This article is part of our 2025 State of Neuroscience report.

A book in which one page is a door.
Open doors: Given a potential reduction in academic positions, graduate programs should tailor some training to help students enter industry.
Illustration by Vahram Muradyan

How will the field’s relationship to industry change over the next decade? Will a larger neurotechnology sector emerge?

Interactions between academic neuroscience and industry will grow, and the neurotech sector will expand, most survey respondents predict. The current funding upheaval in the United States may accelerate this trend as the field searches for new funding models.

By The Transmitter
10 November 2025 | 10 min read

When it comes to its relationship with the commercial sector, neuroscience has lagged behind other life science fields. Pharmaceutical development for brain diseases, such as Alzheimer’s disease, has proven extremely difficult, and developing technologies that directly target the brain is challenging. But with advances in brain-computer interfaces, as well as burgeoning artificial-intelligence tools and other technologies, that’s beginning to change. To gauge how researchers are thinking about this shift, we polled our readers and contributors and engaged a market-research firm to conduct structured interviews with senior scientists from leading neuroscience programs around the world.

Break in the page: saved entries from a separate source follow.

Lemma copyin_round_wp pages s pt sz srcva len acc pages1 l1 t : Z.of_nat (length acc) < len → 0 ≤ srcva →
  srcva + Z.of_nat (length acc) < 2 ^ 64 → is_root pages pt →
  resolved kpt pages s pt sz pages1 l1 t → reads sz (k_mem s) pt srcva acc →
  wp (copyin_round pt (srcva + Z.of_nat (length acc)) (len - Z.of_nat (length acc)) acc)
    (λ r t', match r with
       | inl (va, len', acc') => ∃ pages2 l2, len' = len - Z.of_nat (length acc') ∧ 0 ≤ len' ∧
           (0 < len' → va = srcva + Z.of_nat (length acc')) ∧ 0 ≤ va < 2 ^ 64 ∧
           (pages_left va len' < pages_left (srcva + Z.of_nat (length acc)) (len - Z.of_nat (length acc)))%nat ∧
           resolved kpt pages s pt sz pages2 l2 t' ∧ reads sz (k_mem s) pt srcva acc'
       | inr (acc', r) => acc' = acc ∧ r = -1 ∧ ∃ pages2 l2, resolved kpt pages s pt sz pages2 l2 t' ∧
           unreadable sz (k_mem s) pt (srcva + Z.of_nat (length acc)) l2
       end) t.
Proof.
  intros Hlen Hs0 Hs64 Hroot Hrs Hrd. set (src := srcva + Z.of_nat (length acc)) in *.
  assert (MAXVA + PGSIZE < 2 ^ 64 ∧ PHYSTOP + PGSIZE < 2 ^ 64 ∧ 0 < PGSIZE) as (? & ? & ?) by done.
  destruct (page_start src ltac:(lia)) as (Hal & Hva0 & Hin & Hpn & Hmax). pose proof (PGROUNDDOWN_off src ltac:(lia)) as Hoff.
  unfold copyin_round. set (va0 := PGROUNDDOWN src) in *. cbv zeta. apply wp_assoc. fold (resolve pt va0).
  destruct (decide (va0 < MAXVA)) as [Hlt | Hge].
  2: { eapply wp_bind_done; [eapply resolve_high; [apply Hrs | lia] |]. apply wp_ret. split; [done |]. split; [done |].
       exists pages1, l1. split; [done |]. left. lia. }
  pose proof (Hmax Hlt) as Hmax'.
  destruct (resolve_done kpt pages1 l1 t pt sz va0) as (pa & t1 & pages2 & l2 & E & Hrs2 & Hpa); [apply Hrs | lia | done |].
  pose proof (resolved_trans _ _ _ _ _ _ _ _ _ _ Hrs Hrs2) as Hrs'. eapply wp_bind_done; [exact E |].
  pose proof Hrs' as [Hsp' _ _ Hview]. destruct (pa =? 0).
  { apply wp_ret. split; [done |]. split; [done |]. exists pages2, l2. split; [done |]. right.
    destruct Hpa as [Hnone | ?]; [left | by right]. apply (view_page _ _ _ va0 src Hpn).
    rewrite <-Hnone. symmetry. apply (rs_view _ _ _ _ _ _ _ _ Hrs); [done | apply Hsp' | done | lia]. }
  destruct Hpa as [Hu <-]. pose proof Hu as [HV HU]%andb_true_iff. destruct Hsp' as [Hok2 _ Hr2 Hk2 _ _].
  destruct (vm_page _ _ _ _ _ _ Hok2 (trans_data _ _ _ _ _ va0 Hok2 Hr2 Hk2 ltac:(lia) HV (or_introl HU))) as (_ & Hpa & Hpos).
  rewrite (u64_small (PTE2PA _ + _)), (u64_small (va0 + PGSIZE)) by lia.
  set (n := Z.min (PGSIZE - (src - va0)) (len - Z.of_nat (length acc))).
  unfold kload. apply wp_bind, wp_gets, wp_ret. exists pages2, l2. rewrite length_app, length_mload.
  split; [lia |]. split; [lia |]. split; [unfold src in *; lia |]. split; [lia |]. split.
  { pose proof (pages_left_step src (len - Z.of_nat (length acc)) ltac:(lia)) as Hstep.
    replace (va0 + PGSIZE) with (src + (PGSIZE - src mod PGSIZE)) by lia.
    unfold n. replace (src - va0) with (src mod PGSIZE) by lia. done. }
  split; [done |]. apply reads_app; [done |]. fold src. intros i Hi. rewrite length_mload in Hi. rewrite lookup_mload by done.
  assert (va0 ≤ src + Z.of_nat i < va0 + PGSIZE) as Hini by lia.
  rewrite <-(Hview pt sz (src + Z.of_nat i)) by (done || lia). unfold view.
  pose proof (proj1 (page_number (src + Z.of_nat i) va0 Hal) Hini) as Hpi.
  rewrite (trans_page _ _ (src + Z.of_nat i) va0), HV, HU by done. simpl. do 2 f_equal.
  rewrite (Z.mod_eq (src + Z.of_nat i)), Hpi, <-Z_div_exact_full_2 by done. lia.
Qed.
End copyin.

The vast majority of survey respondents expect that ties between academic neuroscience and industry will grow in the coming years, citing advances in human neurotechnology and interest in neuro-inspired AI. Others were skeptical, noting limitations in our knowledge of the brain.

Many respondents expect that drops in public funding will drive interactions with industry; researchers will have to seek out industry partnerships, spin out startups or collaborate with companies to sustain their work. Indeed, the current climate may drive alternative funding models, some scientists told us, harkening back to the golden days of basic research at Bell Labs. Several respondents noted that industry relies on academic neuroscience for both staff and innovation; support for basic science will be important for maintaining those pipelines.

Given the current funding situation and potential reduction in academic positions, several respondents noted that graduate programs should tailor some of their training to students who will go into industry.